• [Try it] In the data below, find the line that contains "- [JS]: the" and the line that contains "and the age of a post on the home page.". Copy both, plus every line between them, exactly.

Collected data entries:
--

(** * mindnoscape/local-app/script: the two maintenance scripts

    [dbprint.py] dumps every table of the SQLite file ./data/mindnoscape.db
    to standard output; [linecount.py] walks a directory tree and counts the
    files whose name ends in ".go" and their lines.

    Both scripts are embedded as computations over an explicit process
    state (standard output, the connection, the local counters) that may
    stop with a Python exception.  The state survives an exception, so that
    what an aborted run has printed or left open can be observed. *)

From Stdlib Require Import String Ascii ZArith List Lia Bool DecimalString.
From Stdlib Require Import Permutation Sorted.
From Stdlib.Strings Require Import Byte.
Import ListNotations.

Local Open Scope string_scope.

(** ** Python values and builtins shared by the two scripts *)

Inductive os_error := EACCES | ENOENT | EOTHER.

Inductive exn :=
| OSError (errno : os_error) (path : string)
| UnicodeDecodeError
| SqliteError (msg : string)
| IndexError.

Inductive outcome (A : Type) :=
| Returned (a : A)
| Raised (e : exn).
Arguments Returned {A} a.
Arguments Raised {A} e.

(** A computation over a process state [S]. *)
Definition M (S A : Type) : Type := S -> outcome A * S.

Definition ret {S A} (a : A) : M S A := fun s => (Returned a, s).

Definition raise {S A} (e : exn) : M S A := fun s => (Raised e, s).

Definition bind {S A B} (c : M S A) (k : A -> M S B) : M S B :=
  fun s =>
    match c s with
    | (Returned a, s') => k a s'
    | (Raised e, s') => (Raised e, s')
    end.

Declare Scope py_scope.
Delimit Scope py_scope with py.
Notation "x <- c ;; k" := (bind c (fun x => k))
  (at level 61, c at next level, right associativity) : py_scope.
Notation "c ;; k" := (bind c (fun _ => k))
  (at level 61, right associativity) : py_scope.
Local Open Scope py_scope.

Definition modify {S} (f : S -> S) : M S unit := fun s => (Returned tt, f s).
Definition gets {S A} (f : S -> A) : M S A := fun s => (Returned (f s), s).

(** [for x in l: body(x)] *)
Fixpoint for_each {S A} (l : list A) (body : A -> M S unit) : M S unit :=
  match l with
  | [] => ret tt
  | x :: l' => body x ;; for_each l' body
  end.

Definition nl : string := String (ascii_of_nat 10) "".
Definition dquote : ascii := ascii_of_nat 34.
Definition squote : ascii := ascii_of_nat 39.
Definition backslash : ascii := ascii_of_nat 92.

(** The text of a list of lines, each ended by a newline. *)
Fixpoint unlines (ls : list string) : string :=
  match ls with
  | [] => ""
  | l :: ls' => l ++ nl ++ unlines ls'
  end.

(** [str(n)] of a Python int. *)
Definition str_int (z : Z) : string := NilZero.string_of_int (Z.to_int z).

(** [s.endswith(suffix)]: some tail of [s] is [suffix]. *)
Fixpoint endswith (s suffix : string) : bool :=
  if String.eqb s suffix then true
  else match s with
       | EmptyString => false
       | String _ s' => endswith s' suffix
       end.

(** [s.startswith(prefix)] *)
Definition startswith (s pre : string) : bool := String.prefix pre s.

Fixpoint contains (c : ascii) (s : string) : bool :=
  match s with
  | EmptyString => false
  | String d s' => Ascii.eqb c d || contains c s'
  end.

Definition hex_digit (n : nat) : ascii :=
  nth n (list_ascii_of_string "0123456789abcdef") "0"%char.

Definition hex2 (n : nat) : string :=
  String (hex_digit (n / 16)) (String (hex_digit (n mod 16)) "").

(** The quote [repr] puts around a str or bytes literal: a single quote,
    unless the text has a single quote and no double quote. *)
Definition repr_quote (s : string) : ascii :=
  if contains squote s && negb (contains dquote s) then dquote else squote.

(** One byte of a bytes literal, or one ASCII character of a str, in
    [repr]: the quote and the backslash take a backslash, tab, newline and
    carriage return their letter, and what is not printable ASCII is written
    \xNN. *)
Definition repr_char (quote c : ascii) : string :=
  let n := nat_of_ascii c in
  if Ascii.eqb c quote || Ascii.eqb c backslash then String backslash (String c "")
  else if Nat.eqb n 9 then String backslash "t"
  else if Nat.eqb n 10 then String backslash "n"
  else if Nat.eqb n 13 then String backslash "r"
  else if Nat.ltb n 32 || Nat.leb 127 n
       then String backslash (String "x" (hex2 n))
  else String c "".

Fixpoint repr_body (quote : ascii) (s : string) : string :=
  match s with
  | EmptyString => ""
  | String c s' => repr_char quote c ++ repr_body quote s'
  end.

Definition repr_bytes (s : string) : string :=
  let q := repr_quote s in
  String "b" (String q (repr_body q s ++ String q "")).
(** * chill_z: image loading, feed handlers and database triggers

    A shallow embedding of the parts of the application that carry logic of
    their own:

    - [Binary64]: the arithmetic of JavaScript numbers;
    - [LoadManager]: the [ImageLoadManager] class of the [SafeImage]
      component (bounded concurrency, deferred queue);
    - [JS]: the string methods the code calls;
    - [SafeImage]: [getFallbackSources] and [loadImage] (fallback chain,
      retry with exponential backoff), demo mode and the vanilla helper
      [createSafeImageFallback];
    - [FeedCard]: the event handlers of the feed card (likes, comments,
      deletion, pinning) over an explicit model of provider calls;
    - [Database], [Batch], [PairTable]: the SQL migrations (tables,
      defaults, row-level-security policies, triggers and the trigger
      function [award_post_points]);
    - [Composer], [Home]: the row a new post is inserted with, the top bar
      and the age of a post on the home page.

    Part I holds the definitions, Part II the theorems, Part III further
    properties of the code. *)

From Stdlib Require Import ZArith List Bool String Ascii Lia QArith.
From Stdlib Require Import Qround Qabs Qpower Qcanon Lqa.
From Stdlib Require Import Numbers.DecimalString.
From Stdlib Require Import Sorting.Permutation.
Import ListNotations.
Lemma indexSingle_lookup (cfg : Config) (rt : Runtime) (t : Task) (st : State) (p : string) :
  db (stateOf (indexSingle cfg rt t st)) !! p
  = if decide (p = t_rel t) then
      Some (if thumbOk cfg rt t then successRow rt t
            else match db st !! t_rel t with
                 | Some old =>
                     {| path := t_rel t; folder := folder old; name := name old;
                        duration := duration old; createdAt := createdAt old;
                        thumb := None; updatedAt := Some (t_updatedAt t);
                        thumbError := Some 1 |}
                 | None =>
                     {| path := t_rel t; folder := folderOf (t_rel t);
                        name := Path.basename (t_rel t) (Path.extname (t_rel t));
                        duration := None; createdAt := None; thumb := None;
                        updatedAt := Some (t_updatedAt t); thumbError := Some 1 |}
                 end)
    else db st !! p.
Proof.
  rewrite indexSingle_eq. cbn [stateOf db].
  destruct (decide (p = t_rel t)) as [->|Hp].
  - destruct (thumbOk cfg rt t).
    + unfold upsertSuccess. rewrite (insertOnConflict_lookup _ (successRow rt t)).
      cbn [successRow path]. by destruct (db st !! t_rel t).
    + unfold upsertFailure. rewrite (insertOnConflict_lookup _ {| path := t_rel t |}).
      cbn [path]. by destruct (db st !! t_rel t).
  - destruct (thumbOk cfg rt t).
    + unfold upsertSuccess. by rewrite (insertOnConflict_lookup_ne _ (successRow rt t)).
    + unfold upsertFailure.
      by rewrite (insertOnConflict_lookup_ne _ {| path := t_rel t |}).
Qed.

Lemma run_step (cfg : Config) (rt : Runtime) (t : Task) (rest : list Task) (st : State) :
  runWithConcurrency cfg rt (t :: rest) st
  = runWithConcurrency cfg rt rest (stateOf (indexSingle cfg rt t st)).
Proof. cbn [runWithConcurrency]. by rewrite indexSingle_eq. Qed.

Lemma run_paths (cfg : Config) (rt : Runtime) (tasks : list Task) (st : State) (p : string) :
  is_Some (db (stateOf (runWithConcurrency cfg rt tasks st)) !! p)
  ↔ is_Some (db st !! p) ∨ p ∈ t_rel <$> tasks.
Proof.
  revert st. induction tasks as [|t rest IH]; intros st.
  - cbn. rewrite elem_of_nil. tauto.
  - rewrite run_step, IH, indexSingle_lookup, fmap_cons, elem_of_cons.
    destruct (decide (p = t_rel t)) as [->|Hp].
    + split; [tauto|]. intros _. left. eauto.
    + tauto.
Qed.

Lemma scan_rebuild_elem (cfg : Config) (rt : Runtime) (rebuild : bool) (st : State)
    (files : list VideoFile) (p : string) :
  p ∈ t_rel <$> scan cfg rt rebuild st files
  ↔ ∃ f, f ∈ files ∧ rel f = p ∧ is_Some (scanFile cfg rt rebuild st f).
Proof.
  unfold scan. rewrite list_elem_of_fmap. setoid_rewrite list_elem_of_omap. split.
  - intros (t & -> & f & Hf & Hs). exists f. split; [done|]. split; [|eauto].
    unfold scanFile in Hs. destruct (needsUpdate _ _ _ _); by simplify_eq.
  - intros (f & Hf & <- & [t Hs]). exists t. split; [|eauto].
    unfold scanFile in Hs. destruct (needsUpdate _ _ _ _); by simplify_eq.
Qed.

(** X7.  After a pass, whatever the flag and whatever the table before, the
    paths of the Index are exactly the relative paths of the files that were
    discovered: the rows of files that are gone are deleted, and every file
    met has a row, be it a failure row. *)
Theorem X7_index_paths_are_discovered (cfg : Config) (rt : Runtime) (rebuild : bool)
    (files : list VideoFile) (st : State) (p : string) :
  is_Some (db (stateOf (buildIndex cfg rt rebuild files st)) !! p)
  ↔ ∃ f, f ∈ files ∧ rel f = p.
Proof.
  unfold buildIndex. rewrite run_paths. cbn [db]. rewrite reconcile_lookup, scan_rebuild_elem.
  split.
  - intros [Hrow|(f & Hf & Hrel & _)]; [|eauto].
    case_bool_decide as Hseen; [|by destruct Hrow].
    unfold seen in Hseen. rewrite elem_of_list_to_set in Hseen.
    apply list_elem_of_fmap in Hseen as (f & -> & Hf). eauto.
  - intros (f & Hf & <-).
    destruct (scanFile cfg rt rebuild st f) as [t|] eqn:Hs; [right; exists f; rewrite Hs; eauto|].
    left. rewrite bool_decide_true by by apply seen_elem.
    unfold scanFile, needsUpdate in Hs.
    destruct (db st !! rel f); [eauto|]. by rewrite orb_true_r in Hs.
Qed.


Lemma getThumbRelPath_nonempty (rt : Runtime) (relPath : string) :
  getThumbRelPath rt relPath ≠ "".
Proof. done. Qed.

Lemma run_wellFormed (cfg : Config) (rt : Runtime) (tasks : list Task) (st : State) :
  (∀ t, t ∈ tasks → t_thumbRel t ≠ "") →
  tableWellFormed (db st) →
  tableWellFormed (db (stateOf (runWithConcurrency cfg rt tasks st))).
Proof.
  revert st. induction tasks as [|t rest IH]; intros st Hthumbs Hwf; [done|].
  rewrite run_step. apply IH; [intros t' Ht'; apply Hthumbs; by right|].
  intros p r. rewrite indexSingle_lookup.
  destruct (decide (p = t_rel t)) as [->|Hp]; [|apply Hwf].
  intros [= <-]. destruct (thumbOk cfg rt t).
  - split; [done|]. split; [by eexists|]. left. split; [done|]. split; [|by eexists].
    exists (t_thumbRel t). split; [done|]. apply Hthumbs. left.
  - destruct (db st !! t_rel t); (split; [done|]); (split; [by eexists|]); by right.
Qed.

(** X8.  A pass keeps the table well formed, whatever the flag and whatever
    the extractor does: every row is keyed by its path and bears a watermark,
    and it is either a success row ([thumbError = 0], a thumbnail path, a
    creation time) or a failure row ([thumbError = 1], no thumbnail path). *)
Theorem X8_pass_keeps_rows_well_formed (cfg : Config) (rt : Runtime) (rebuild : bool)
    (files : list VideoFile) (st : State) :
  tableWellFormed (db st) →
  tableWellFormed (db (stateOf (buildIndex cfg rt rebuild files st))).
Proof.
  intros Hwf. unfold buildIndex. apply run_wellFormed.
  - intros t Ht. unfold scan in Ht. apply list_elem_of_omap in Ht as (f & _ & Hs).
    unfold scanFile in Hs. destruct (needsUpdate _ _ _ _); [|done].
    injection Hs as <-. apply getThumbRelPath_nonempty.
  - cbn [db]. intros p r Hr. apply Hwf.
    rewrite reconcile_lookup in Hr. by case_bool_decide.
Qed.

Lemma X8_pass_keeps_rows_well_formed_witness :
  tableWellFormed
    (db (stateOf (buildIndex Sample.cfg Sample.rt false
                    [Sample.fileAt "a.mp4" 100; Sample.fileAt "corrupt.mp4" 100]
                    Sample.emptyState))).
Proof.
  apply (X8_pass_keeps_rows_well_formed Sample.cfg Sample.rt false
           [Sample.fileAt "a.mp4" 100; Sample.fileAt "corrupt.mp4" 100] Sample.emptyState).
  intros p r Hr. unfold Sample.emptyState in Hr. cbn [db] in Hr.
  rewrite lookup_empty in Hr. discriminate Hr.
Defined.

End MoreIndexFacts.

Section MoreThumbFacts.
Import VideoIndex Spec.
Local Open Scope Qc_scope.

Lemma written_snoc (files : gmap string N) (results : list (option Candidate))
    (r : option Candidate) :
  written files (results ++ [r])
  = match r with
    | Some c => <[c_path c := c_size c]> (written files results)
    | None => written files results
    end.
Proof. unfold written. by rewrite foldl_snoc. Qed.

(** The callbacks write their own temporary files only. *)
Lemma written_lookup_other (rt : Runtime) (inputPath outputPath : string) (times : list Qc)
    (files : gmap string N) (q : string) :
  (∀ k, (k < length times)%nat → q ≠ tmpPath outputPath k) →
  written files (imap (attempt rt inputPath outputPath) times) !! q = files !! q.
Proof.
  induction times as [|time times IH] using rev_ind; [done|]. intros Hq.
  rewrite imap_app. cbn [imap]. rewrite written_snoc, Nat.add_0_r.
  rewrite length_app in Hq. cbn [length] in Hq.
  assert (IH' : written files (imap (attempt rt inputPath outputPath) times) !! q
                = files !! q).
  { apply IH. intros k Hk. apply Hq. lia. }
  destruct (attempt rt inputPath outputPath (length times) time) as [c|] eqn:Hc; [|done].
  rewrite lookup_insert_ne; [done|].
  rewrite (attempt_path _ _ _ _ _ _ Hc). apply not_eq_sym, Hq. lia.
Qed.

--

• [Result of this task]
    - [JS]: the string methods the code calls;
    - [SafeImage]: [getFallbackSources] and [loadImage] (fallback chain,
      retry with exponential backoff), demo mode and the vanilla helper
      [createSafeImageFallback];
    - [FeedCard]: the event handlers of the feed card (likes, comments,
      deletion, pinning) over an explicit model of provider calls;
    - [Database], [Batch], [PairTable]: the SQL migrations (tables,
      defaults, row-level-security policies, triggers and the trigger
      function [award_post_points]);
    - [Composer], [Home]: the row a new post is inserted with, the top bar
      and the age of a post on the home page.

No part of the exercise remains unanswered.